--- Work task ---
All that should come back is the lines of the data below from the one containing "(** The loop of processInputBuffer. *)" to the one containing "then processInlineBuffer c", inclusive, exactly as they stand.

━━━━━━

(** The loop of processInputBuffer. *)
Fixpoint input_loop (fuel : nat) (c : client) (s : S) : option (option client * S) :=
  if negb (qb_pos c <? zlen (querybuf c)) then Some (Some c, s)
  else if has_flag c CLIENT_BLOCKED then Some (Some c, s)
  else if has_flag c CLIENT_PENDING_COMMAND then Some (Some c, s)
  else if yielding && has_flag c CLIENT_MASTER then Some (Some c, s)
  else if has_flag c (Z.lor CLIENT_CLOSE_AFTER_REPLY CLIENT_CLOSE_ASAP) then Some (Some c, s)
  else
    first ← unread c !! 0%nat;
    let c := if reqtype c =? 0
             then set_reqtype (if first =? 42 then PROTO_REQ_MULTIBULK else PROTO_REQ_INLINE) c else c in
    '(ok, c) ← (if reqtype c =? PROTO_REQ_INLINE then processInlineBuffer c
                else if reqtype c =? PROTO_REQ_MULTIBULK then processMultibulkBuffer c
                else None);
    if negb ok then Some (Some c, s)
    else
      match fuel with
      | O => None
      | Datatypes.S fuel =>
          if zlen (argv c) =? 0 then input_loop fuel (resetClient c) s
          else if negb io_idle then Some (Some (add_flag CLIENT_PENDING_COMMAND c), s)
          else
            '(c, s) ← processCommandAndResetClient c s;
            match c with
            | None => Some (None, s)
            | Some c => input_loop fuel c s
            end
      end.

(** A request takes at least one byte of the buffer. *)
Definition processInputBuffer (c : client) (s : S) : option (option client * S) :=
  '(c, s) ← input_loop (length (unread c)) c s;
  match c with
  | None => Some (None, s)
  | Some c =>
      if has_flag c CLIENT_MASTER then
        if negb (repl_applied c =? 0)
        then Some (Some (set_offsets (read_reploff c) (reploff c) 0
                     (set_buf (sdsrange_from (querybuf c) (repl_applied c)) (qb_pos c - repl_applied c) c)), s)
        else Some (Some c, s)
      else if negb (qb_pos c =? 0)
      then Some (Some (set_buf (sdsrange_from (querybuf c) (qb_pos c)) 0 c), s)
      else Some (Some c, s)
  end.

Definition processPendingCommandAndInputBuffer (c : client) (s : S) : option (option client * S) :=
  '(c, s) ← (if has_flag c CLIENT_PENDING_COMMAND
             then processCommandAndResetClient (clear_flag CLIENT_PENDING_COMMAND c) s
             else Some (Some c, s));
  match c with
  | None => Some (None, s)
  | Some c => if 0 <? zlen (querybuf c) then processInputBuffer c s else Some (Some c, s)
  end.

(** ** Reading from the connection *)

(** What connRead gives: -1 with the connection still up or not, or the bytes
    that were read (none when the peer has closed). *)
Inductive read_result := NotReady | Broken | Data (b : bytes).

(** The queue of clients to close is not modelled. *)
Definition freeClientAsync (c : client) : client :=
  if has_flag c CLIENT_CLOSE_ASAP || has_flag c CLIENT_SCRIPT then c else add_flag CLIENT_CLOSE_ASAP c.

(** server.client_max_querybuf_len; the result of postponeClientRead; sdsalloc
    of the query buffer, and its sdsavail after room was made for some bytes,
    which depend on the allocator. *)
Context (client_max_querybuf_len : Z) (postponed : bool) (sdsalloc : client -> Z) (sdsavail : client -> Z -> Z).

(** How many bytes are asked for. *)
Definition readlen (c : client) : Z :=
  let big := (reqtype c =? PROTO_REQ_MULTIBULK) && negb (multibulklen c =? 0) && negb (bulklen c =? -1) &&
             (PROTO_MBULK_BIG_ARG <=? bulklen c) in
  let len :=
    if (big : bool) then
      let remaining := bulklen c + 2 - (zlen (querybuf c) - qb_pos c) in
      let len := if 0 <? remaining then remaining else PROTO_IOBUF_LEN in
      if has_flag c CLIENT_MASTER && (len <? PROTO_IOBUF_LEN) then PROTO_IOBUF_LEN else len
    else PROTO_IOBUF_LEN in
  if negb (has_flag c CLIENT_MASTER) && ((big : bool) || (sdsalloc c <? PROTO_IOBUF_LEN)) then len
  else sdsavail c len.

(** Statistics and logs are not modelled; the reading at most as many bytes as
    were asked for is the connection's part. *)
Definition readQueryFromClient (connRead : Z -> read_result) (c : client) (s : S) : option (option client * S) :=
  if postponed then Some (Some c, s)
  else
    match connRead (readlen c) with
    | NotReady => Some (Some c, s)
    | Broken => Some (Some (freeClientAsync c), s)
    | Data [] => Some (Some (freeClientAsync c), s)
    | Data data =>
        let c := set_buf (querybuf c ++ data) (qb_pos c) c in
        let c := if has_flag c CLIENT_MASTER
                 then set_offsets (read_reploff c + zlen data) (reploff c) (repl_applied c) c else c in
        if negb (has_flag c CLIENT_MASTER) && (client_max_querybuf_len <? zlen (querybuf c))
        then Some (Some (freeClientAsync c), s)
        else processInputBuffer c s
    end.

━━━━━━

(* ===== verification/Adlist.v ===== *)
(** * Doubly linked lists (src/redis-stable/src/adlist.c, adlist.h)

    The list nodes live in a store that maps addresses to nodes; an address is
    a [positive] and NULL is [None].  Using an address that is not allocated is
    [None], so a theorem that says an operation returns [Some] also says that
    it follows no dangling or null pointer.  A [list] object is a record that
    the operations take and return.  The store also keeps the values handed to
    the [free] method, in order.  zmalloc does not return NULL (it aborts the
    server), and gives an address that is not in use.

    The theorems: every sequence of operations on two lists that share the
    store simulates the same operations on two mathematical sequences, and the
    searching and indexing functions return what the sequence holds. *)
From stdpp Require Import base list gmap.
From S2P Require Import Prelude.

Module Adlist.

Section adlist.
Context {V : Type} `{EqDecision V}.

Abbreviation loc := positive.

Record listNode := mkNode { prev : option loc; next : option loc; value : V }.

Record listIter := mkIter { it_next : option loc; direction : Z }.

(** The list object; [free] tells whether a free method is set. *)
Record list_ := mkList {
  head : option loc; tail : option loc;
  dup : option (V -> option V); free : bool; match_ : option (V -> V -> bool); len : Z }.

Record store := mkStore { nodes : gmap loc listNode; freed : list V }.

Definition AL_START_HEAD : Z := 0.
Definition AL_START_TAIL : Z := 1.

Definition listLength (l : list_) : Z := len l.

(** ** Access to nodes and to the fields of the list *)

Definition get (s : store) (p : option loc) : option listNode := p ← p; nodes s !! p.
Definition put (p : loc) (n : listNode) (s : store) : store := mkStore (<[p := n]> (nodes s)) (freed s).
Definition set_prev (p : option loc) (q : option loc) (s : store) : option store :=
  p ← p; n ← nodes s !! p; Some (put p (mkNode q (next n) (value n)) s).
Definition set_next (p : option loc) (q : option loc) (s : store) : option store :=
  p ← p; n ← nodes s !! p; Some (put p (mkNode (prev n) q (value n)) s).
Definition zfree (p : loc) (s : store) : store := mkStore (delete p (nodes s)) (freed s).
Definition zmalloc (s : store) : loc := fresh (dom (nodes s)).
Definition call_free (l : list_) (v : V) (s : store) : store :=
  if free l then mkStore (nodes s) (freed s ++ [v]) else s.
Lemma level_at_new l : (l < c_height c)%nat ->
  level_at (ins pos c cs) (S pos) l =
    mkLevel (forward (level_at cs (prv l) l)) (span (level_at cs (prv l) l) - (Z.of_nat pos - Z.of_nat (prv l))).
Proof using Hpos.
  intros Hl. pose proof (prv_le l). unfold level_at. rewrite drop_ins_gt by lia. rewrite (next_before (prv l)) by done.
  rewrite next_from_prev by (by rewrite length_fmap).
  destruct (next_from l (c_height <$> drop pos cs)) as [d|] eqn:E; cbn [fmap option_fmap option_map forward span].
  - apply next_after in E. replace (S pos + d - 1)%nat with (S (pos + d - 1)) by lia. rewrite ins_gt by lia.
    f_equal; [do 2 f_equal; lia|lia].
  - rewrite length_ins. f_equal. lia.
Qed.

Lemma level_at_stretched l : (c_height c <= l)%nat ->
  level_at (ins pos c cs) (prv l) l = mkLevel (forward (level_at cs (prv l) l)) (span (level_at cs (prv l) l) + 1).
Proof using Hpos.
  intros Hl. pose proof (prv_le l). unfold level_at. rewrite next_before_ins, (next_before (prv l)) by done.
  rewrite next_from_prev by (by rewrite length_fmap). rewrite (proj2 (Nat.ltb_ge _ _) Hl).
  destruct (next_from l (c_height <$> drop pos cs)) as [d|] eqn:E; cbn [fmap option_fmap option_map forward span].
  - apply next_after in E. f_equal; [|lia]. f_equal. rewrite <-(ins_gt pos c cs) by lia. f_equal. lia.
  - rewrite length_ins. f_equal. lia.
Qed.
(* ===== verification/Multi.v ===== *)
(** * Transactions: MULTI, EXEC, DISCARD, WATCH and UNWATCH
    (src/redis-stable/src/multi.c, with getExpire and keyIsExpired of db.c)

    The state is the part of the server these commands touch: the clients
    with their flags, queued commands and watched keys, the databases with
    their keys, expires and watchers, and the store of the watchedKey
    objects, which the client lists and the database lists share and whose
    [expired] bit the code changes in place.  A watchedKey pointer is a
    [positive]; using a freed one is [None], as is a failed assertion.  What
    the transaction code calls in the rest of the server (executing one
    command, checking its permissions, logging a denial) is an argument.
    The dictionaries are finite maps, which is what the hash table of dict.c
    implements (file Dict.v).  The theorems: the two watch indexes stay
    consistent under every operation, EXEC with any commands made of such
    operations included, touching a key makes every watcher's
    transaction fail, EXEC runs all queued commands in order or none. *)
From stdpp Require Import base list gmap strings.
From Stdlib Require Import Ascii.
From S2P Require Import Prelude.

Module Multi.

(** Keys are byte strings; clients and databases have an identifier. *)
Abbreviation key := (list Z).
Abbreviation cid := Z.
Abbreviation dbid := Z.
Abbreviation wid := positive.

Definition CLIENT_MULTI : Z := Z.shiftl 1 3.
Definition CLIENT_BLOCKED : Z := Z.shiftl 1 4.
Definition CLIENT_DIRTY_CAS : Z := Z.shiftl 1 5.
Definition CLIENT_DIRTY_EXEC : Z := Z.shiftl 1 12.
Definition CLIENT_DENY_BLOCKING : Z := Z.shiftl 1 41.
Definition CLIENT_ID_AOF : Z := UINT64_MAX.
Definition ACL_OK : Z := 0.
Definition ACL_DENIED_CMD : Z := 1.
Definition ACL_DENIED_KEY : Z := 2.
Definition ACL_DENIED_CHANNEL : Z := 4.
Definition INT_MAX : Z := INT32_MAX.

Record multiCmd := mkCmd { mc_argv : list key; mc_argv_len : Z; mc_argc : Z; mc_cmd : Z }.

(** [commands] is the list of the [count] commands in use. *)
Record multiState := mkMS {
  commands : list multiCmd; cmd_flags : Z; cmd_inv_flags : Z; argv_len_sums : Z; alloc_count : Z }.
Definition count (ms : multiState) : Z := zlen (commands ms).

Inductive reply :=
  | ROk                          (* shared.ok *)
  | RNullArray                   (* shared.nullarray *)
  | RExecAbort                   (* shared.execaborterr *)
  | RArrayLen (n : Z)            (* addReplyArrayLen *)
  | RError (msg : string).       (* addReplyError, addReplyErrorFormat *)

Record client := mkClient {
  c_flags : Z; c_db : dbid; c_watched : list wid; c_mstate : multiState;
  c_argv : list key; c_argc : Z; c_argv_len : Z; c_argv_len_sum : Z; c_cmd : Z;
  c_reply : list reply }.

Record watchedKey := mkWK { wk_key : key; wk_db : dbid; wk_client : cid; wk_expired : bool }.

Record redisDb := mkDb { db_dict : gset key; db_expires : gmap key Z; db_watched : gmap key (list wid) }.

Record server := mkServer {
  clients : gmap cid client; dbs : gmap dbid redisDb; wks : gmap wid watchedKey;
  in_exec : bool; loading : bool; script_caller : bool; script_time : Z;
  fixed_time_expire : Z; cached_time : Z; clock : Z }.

━━━━━━

--- Answer to the problem ---
(** The loop of processInputBuffer. *)
Fixpoint input_loop (fuel : nat) (c : client) (s : S) : option (option client * S) :=
  if negb (qb_pos c <? zlen (querybuf c)) then Some (Some c, s)
  else if has_flag c CLIENT_BLOCKED then Some (Some c, s)
  else if has_flag c CLIENT_PENDING_COMMAND then Some (Some c, s)
  else if yielding && has_flag c CLIENT_MASTER then Some (Some c, s)
  else if has_flag c (Z.lor CLIENT_CLOSE_AFTER_REPLY CLIENT_CLOSE_ASAP) then Some (Some c, s)
  else
    first ← unread c !! 0%nat;
    let c := if reqtype c =? 0
             then set_reqtype (if first =? 42 then PROTO_REQ_MULTIBULK else PROTO_REQ_INLINE) c else c in
    '(ok, c) ← (if reqtype c =? PROTO_REQ_INLINE then processInlineBuffer c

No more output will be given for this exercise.